Data shown: Begin

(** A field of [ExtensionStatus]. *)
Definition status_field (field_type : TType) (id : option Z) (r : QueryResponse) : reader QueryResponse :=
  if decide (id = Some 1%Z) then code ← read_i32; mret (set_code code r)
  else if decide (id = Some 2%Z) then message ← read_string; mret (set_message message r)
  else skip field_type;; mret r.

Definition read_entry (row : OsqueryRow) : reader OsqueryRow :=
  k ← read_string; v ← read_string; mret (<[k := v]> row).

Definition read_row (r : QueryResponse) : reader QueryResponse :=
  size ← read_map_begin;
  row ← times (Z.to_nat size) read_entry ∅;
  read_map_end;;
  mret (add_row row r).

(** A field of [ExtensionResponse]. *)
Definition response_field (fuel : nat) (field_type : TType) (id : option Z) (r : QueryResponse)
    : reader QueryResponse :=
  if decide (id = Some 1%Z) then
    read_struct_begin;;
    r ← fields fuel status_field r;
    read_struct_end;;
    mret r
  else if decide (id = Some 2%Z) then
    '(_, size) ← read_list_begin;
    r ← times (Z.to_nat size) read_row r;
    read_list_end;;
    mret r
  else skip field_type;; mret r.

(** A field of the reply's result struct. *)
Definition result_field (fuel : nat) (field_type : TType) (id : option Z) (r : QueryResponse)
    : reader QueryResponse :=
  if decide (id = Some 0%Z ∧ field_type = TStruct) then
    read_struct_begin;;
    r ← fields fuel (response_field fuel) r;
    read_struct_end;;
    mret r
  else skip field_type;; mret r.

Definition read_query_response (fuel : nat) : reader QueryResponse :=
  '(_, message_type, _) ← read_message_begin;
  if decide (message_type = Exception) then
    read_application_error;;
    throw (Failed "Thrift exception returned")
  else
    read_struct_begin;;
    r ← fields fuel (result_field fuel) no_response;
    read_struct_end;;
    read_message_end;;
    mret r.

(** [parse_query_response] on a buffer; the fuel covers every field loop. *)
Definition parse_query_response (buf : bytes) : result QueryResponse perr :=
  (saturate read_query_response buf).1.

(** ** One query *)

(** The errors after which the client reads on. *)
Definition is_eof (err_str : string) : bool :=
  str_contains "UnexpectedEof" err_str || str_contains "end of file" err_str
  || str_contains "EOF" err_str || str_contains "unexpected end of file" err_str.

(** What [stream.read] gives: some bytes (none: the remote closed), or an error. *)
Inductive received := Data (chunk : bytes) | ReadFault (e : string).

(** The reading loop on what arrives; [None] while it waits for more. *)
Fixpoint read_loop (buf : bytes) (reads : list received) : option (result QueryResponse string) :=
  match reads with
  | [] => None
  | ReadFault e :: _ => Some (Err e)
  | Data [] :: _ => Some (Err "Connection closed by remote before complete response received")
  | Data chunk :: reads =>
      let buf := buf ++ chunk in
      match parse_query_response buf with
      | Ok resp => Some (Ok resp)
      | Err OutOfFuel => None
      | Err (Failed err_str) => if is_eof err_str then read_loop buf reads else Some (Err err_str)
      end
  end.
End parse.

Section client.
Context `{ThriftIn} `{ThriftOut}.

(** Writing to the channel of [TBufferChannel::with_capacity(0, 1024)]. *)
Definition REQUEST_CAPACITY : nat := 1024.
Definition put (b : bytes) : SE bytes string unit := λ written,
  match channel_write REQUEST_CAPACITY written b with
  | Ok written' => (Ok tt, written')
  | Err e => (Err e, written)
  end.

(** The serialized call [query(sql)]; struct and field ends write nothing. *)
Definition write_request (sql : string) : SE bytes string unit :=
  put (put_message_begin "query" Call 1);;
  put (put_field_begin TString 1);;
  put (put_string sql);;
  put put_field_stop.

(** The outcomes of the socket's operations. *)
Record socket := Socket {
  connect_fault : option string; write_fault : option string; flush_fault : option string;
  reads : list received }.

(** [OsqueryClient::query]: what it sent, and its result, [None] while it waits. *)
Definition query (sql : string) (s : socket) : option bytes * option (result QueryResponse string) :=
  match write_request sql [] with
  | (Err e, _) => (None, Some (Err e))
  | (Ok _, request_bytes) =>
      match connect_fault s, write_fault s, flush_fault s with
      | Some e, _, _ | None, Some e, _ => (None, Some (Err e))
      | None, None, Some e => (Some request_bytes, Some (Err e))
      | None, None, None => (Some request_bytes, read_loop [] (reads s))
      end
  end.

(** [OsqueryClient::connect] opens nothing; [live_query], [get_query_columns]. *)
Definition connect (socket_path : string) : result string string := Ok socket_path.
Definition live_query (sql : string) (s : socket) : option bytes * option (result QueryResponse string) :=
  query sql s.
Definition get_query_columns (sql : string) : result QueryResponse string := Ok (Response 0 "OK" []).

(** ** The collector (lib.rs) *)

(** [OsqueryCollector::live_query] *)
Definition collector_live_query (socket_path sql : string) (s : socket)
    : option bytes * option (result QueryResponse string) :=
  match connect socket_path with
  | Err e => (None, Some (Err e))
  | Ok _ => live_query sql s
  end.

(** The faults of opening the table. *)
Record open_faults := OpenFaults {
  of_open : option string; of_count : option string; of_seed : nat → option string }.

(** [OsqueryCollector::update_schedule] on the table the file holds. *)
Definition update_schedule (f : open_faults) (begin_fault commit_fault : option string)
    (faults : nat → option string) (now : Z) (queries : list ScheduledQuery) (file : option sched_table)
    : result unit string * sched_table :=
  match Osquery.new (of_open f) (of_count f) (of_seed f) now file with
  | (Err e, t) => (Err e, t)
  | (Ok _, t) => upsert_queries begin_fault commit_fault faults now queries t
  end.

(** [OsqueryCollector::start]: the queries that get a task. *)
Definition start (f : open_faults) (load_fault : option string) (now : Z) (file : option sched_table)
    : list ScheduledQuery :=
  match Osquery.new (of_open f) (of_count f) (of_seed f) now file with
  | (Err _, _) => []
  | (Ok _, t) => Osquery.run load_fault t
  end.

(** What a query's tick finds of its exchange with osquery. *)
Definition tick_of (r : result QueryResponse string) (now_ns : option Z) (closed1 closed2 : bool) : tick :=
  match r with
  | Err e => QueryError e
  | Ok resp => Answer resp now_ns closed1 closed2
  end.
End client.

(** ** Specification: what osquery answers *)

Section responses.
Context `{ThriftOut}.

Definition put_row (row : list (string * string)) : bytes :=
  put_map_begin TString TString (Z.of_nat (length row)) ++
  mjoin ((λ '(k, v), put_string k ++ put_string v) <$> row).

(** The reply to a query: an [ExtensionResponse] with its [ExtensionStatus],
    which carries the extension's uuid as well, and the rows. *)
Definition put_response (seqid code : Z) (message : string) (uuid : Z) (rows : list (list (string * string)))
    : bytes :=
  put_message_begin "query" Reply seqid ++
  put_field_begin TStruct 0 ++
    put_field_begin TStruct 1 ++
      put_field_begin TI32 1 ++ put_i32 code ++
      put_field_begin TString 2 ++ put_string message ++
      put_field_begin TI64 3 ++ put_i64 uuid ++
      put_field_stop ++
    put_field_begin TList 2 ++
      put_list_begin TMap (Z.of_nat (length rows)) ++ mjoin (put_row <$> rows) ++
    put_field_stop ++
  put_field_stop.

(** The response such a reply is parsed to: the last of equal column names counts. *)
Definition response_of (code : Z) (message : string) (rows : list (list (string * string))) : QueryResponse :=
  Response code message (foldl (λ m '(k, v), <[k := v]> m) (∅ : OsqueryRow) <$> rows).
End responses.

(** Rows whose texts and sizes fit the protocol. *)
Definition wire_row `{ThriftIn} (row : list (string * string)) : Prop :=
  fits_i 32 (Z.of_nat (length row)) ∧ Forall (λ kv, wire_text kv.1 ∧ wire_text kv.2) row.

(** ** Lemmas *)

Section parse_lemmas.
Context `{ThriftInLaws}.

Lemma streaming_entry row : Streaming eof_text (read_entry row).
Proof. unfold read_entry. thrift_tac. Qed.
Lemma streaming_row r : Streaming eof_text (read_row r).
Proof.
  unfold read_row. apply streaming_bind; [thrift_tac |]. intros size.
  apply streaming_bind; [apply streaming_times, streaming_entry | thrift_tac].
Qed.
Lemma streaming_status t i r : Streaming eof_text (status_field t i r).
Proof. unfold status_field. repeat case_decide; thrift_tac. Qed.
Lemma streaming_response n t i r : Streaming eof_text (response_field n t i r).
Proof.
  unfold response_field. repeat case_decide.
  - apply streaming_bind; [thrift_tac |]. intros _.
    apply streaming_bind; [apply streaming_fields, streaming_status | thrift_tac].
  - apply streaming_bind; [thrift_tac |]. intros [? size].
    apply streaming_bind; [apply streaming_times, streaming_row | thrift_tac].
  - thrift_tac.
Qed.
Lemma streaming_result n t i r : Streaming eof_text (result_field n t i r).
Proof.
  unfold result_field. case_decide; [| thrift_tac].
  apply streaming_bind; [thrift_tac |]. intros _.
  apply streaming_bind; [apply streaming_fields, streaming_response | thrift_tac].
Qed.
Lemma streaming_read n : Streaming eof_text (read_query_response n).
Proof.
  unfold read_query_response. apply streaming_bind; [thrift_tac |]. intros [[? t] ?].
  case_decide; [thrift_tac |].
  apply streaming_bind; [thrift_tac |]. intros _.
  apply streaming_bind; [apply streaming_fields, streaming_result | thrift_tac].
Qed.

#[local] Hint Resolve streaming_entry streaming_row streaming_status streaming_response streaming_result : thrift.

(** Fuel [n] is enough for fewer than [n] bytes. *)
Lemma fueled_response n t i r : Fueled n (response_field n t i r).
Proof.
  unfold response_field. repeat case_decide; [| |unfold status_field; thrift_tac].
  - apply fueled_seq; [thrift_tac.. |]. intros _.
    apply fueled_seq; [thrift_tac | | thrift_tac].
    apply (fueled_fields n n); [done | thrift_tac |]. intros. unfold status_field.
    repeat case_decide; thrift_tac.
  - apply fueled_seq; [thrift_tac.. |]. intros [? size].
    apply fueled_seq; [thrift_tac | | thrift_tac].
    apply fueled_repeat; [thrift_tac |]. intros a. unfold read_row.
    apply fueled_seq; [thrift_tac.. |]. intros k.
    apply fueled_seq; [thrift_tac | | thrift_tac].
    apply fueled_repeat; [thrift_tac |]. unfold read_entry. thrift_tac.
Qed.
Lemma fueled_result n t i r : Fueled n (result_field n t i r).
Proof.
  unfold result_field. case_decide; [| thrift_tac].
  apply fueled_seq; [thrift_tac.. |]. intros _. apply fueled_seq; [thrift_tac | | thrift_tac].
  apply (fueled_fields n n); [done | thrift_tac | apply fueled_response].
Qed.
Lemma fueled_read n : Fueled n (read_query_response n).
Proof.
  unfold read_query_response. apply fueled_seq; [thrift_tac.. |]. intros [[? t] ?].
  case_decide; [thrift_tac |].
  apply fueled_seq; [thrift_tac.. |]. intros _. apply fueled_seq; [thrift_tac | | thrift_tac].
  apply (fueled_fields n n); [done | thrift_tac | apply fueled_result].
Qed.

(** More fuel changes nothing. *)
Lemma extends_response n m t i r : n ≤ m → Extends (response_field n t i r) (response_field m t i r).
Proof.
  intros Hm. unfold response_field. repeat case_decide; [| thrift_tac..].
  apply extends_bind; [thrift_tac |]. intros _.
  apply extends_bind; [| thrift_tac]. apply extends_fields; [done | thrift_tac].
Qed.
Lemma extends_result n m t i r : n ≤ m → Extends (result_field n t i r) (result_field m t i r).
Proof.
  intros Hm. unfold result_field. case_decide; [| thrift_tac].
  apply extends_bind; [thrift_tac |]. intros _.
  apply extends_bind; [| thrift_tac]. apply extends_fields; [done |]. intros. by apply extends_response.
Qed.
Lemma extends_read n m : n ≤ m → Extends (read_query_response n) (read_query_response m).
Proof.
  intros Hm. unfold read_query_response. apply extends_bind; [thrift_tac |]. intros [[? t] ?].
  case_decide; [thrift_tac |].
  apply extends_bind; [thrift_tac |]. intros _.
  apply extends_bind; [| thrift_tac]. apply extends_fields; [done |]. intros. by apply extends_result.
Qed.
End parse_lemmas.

Data shown: End

Take the lines above from the one containing "put_field_begin TI64 3" to the one containing "- apply streaming_bind; [thrift_tac |]. intros _." and retype them exactly, both ends included, with nothing added.

      put_field_begin TI64 3 ++ put_i64 uuid ++
      put_field_stop ++
    put_field_begin TList 2 ++
      put_list_begin TMap (Z.of_nat (length rows)) ++ mjoin (put_row <$> rows) ++
    put_field_stop ++
  put_field_stop.

(** The response such a reply is parsed to: the last of equal column names counts. *)
Definition response_of (code : Z) (message : string) (rows : list (list (string * string))) : QueryResponse :=
  Response code message (foldl (λ m '(k, v), <[k := v]> m) (∅ : OsqueryRow) <$> rows).
End responses.

(** Rows whose texts and sizes fit the protocol. *)
Definition wire_row `{ThriftIn} (row : list (string * string)) : Prop :=
  fits_i 32 (Z.of_nat (length row)) ∧ Forall (λ kv, wire_text kv.1 ∧ wire_text kv.2) row.

(** ** Lemmas *)

Section parse_lemmas.
Context `{ThriftInLaws}.

Lemma streaming_entry row : Streaming eof_text (read_entry row).
Proof. unfold read_entry. thrift_tac. Qed.
Lemma streaming_row r : Streaming eof_text (read_row r).
Proof.
  unfold read_row. apply streaming_bind; [thrift_tac |]. intros size.
  apply streaming_bind; [apply streaming_times, streaming_entry | thrift_tac].
Qed.
Lemma streaming_status t i r : Streaming eof_text (status_field t i r).
Proof. unfold status_field. repeat case_decide; thrift_tac. Qed.
Lemma streaming_response n t i r : Streaming eof_text (response_field n t i r).
Proof.
  unfold response_field. repeat case_decide.
  - apply streaming_bind; [thrift_tac |]. intros _.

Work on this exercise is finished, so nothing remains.